А теперь вернемся к действительности. О своей предсказанной смерти Сван, впоследствии умерший внезапно, сам говорил при мне у герцогини Германтской203 в вечер именин ее родственницы. И это была та же самая смерть, которая поразила меня какой-то совершенно особенной необычностью в тот вечер, когда я просматривал газету и вдруг оцепенел, наткнувшись на таинственные строчки извещения, как бы попавшие не туда. Они способны превратить живого в кого-то, кто не может ответить ни на один вопрос, в некое нет, нет, записанное и тут же перешедшее из мира действительного в царство молчания.

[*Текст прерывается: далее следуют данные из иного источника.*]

(** C6: a share link built from the current state and read back at the
    next start reproduces the facade rotation and the declination to
    within 0.005 degrees (half a unit of the second decimal written, hence
    within 0.01), the declination switch and the selected sector exactly
    (with no [m] parameter when none is selected), and likewise the map
    centre (six decimals) and the zoom.  This holds for every rotation of
    [0,360); the other numbers are those printed in fixed notation. *)
Theorem share_link_round_trip :
  forall (current : URLSearchParams) (st : ShareInput),
    0 <= shareFacadeRotation st -> shareFacadeRotation st < 360 ->
    fixedNotation (shareDeclination st) ->
    fixedNotation (shareLat st) -> fixedNotation (shareLon st) ->
    match shareSelectedMountain st with
    | Some m => In m MOUNTAINS
    | None => True
    end ->
    let ps := handleOpenShare current st in
    (exists r, initFacadeRotation ps = Some r /\
               Qabs (r - shareFacadeRotation st) <= 0.005) /\
    (exists d, initDeclination ps = Some d /\
               Qabs (d - shareDeclination st) <= 0.005) /\
    initUseDeclination ps = shareUseDeclination st /\
    initSelectedMountain ps = shareSelectedMountain st /\
    (shareSelectedMountain st = None -> get "m"%string ps = None) /\
    (exists la, initLat ps = Some la /\ Qabs (la - shareLat st) <= 0.0000005) /\
    (exists lo, initLon ps = Some lo /\ Qabs (lo - shareLon st) <= 0.0000005) /\
    initZoom ps = Some (shareZoom st).
Proof.
  intros current st _ _ _ _ _ Sel ps. subst ps.
  split; [|split; [|split; [|split; [|split; [|split; [|split]]]]]].
  - unfold initFacadeRotation. read_param; apply parseFloat_toFixed2.
  - unfold initDeclination. read_param; apply parseFloat_toFixed2.
  - unfold initUseDeclination. read_param;
      destruct (shareUseDeclination st); reflexivity.
  - unfold initSelectedMountain. read_param; [|reflexivity].
    pose proof (proj1 (Forall_forall _ _) MOUNTAINS_found_by_id _ Sel) as [-> ->].
    reflexivity.
  - intro N. unfold handleOpenShare. rewrite N. apply get_delete_same.
  - unfold initLat. read_param; apply parseFloat_toFixed6.
  - unfold initLon. read_param; apply parseFloat_toFixed6.
  - unfold initZoom. read_param; apply parseInt_toFixed0.
Qed.

Lemma share_link_round_trip_witness :
  exists r,
    initFacadeRotation
      (handleOpenShare [("rot"%string, "12"%string)]
         (mkShareInput 55.7539 37.6208 17 359.996 (-3.14159) false
            (Some (nth 4 MOUNTAINS noMountain))))
    = Some r /\
    Qabs (r - 359.996) <= 0.005.
Proof.
  apply (share_link_round_trip [("rot"%string, "12"%string)]
           (mkShareInput 55.7539 37.6208 17 359.996 (-3.14159) false
              (Some (nth 4 MOUNTAINS noMountain))));
    try (vm_compute; (reflexivity || discriminate)).
  cbn. tauto.
Defined.

(** ** Pointer bearing *)







Lemma pointerAngle_cases (raw : Q) :
  (raw < 0 /\ pointerAngle raw = JS.add raw 360) \/
  (0 <= raw /\ pointerAngle raw = raw).
Proof.
  unfold pointerAngle. case_ltb raw 0; [left | right]; split;
    (assumption || reflexivity).
Qed.

Lemma pointerAngle_range (raw : Q) :
  -90 <= raw -> raw <= 270 ->
  (0 <= pointerAngle raw /\ pointerAngle raw <= 360) /\
  (pointerAngle raw == 360 <-> - 2 ^ (-45) <= raw /\ raw < 0).
Proof.
  intros L U.
  assert (Tiny : 0 < 2 ^ (-45)) by apply pow2_pos.
  destruct (pointerAngle_cases raw) as [[H ->]|[H ->]].
  - unfold JS.add. split.
    + apply (nearest_within 0 360); try (cbn; lia);
        [change (inject_Z 0) with 0 | change (inject_Z 360) with 360]; lra.
    + split.
      * intro E. split; [|exact H].
        destruct (Qlt_le_dec raw (- 2 ^ (-45))) as [F|F]; [|exact F].
        exfalso. pose proof (nearest_below_full_turn (raw + 360)). lra.
      * intros [F _]. apply nearest_reaches_full_turn; lra.
  - split; [split; lra|]. split; [intro E; lra | intros []; lra].
Qed.


Lemma handleFacadeRotationChange_comp (x y : Q) :
  x == y -> handleFacadeRotationChange x == handleFacadeRotationChange y.
Proof.
  intro E.
  destruct (handleFacadeRotationChange_cases x) as [[H ->]|[[H ->]|(H & H' & ->)]];
  destruct (handleFacadeRotationChange_cases y) as [[K ->]|[[K ->]|(K & K' & ->)]];
    try (exfalso; lra);
    [apply sub_comp | apply add_comp | ]; (exact E || reflexivity).
Qed.
(** * DeepRead: the document-analysis pipeline of [src/index.tsx]

    A shallow embedding of the upload form, the [handleFileSelect]
    pipeline, the export action and the analytics projections, followed by
    the properties of the design document that concern them.

    Conventions.
    - A JavaScript string is the list of its UTF-16 code units ([jsstring]).
    - A JavaScript number is an exact rational ([Q]); rounding to a double,
      infinities and NaN are not modelled.
    - The browser and the extraction SDK are a [Platform] record: what the
      constructor, the file reader and the service call answer. A promise
      is taken to settle; a request that never does leaves a run at its
      [await], a prefix of the runs described here.
    - React state is the record [AppState]; every setter call and every
      outward effect is appended to a log, in program order. Batching of
      renders is not modelled: the order is that of the calls.
    - The drag highlight of the drop zone ([isDragging]) is local to the
      form and modelled on its own ([zoneStep]). *)

From Stdlib Require Import String Ascii Strings.Byte.
From Stdlib Require Import List NArith ZArith QArith Qminmax Bool Lia.
From Equations Require Import Equations.
Import ListNotations.

Local Open Scope N_scope.

(* ================================================================== *)
(** * Part I. Definitions                                              *)
(* ================================================================== *)

(* ------------------------------------------------------------------ *)
(** ** JavaScript strings                                              *)
(* ------------------------------------------------------------------ *)

Definition jsstring := list N.

(** An ASCII literal of the source, as code units. *)
Definition lit (s : string) : jsstring :=
  map (fun c => N_of_ascii c) (list_ascii_of_string s).

Fixpoint str_eqb (s t : jsstring) : bool :=
  match s, t with
  | [], [] => true
  | c :: s', d :: t' => (c =? d) && str_eqb s' t'
  | _, _ => false
  end.

(** [s.endsWith(x)]: the last [length x] units of [s] are [x]. *)
Definition endsWith (s x : jsstring) : bool :=
  (length x <=? length s)%nat && str_eqb (skipn (length s - length x) s) x.

(** [xs.includes(x)] on an array of strings (strict equality). *)
Definition includes (xs : list jsstring) (x : jsstring) : bool :=
  existsb (str_eqb x) xs.

(** Truthiness of a string: only the empty string is falsy. *)
Definition nonempty (s : jsstring) : bool :=
  match s with [] => false | _ :: _ => true end.

(** [a || b] on strings. *)
Definition str_or (a b : jsstring) : jsstring := if nonempty a then a else b.

(** [s.split(sep)] for a one-unit separator: the segments between
    successive occurrences of [sep]; never empty. *)
Fixpoint split (sep : N) (s : jsstring) : list jsstring :=
  match s with
  | [] => [[]]
  | c :: r =>
      if c =? sep then [] :: split sep r
      else match split sep r with
           | seg :: segs => (c :: seg) :: segs
           | [] => [[c]]
           end
  end.

Definition comma : N := 44.
Definition underscore : N := 95.

(** [\s] of an ECMAScript regular expression: WhiteSpace and
    LineTerminator code points. *)
Definition isWhiteSpace (c : N) : bool :=
  ((9 <=? c) && (c <=? 13)) || (c =? 32) || (c =? 160) || (c =? 5760)
  || ((8192 <=? c) && (c <=? 8202)) || (c =? 8232) || (c =? 8233)
  || (c =? 8239) || (c =? 8287) || (c =? 12288) || (c =? 65279).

Это они еще возбуждали во мне желание получше узнать жилище, которое в былые времена занимали Вердюрены и где Сван, который тогда представлял собой несколько газетных строк, так часто ужинал с Одеттой. Я должен добавить (от этого смерть Свана долго была для меня большим горем, чем чья-либо еще, хотя эти мотивы не имеют прямого отношения к его до странности необычной смерти), что я не поехал к Жильберте, как обещал ему у принцессы Германтской; что он так и не открыл мне «другой причины», на которую он в тот вечер намекал мне, в связи с которой он избрал меня своим доверенным лицом в переговорах с принцем; что я припомнил множество вопросов (вдруг побежавших, как пузырьки по воде), которые я хотел задать ему по поводу всякого вздора: насчет Вермеера, насчет де Муши204, насчет него самого, насчет ковра Буше, насчет Комбре, — вопросов, по правде говоря, не очень важных, раз я откладывал их со дня на день, но казавшихся мне главными с тех пор, как уста его сомкнула печать и он бы мне уже не ответил. 205

«Да нет, — продолжал Бришо, — Сван не здесь встречался со своей будущей женой, или разве что в самое последнее время, когда бедствие частично разрушило первое обиталище госпожи Вердюрен». 206

К несчастью, из боязни подавить Бришо своим роскошным образом жизни, на мой взгляд переменившимся, поскольку преподаватель университета вел иной образ жизни, я слишком поспешно выскочил из автомобиля, а шофер не понял, что я велел ему гнать вовсю, чтобы я успел отдалиться от него, пока Бришо меня не заметил. В результате кучер подъехал к нам и спросил, поеду ли я дальше; я быстро ответил «да» и стал вдвое почтительнее с преподавателем университета, приехавшим в омнибусе.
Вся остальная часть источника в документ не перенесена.